Report the count of lines below in which the string "apply" occurs; include nothing else.
━━━━━ Dataset excerpts
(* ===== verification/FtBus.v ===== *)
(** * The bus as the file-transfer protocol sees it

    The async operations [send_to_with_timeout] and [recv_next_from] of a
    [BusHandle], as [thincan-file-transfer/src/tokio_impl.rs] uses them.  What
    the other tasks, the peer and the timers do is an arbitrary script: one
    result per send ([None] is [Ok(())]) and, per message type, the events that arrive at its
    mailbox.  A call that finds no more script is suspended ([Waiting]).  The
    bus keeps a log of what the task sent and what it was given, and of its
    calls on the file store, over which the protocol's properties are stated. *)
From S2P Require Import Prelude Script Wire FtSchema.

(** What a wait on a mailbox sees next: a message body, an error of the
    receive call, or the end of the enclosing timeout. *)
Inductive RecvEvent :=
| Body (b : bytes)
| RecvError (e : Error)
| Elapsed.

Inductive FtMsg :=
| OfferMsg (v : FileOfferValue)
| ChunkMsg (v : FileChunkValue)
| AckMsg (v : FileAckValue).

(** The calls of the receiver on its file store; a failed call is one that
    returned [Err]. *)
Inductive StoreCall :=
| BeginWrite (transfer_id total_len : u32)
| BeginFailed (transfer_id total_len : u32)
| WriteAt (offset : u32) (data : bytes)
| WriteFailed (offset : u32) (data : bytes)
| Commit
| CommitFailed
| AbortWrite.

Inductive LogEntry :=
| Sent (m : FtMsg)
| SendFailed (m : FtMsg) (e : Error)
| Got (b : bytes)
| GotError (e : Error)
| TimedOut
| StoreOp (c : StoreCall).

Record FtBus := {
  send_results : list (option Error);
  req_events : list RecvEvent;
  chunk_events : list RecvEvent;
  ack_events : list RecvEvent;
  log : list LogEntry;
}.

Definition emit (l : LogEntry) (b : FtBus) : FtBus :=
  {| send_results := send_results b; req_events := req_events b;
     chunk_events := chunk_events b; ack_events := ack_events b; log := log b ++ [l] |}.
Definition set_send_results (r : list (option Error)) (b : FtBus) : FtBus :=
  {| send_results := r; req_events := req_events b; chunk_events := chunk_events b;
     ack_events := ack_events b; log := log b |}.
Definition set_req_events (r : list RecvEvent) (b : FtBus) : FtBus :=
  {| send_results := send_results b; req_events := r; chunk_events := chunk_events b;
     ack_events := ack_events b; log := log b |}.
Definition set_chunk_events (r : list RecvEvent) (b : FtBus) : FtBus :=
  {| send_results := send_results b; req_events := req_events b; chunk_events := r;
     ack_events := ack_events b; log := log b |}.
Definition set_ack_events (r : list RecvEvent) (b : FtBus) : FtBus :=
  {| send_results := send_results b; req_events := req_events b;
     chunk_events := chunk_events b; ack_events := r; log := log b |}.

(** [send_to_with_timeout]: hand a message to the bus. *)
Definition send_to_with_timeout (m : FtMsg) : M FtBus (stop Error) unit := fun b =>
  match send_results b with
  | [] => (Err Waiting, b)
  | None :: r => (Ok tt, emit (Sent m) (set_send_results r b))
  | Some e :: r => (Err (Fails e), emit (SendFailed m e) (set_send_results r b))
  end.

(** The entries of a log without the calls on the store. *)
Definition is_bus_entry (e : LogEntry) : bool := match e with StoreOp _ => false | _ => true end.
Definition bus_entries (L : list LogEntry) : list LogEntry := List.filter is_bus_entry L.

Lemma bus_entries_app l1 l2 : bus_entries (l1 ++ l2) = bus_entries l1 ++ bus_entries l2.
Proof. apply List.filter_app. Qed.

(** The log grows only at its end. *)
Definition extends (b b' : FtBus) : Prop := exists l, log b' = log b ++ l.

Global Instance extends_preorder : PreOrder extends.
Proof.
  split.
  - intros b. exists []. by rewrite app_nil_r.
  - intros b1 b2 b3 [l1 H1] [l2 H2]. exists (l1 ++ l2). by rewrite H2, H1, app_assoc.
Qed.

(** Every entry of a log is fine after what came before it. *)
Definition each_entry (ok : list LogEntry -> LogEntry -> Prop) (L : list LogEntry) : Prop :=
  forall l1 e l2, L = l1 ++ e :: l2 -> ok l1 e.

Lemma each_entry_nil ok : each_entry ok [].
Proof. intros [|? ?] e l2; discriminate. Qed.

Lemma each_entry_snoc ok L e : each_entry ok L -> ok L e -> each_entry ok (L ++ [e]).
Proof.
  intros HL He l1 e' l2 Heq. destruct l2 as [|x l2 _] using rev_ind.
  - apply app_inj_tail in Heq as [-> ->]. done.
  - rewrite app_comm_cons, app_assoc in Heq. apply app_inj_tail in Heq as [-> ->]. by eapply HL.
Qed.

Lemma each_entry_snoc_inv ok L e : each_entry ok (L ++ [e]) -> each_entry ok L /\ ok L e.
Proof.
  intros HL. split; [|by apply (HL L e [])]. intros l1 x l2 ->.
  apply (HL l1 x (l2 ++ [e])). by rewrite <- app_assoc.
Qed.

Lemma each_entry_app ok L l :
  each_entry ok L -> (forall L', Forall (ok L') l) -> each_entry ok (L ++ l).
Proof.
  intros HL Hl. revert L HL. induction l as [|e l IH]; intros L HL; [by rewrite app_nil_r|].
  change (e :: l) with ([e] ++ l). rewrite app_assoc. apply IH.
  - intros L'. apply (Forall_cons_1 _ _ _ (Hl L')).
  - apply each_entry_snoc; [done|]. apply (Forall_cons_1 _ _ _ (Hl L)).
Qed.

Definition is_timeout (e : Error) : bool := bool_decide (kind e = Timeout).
━━━━━━━━━━
→ **Answer below**:
8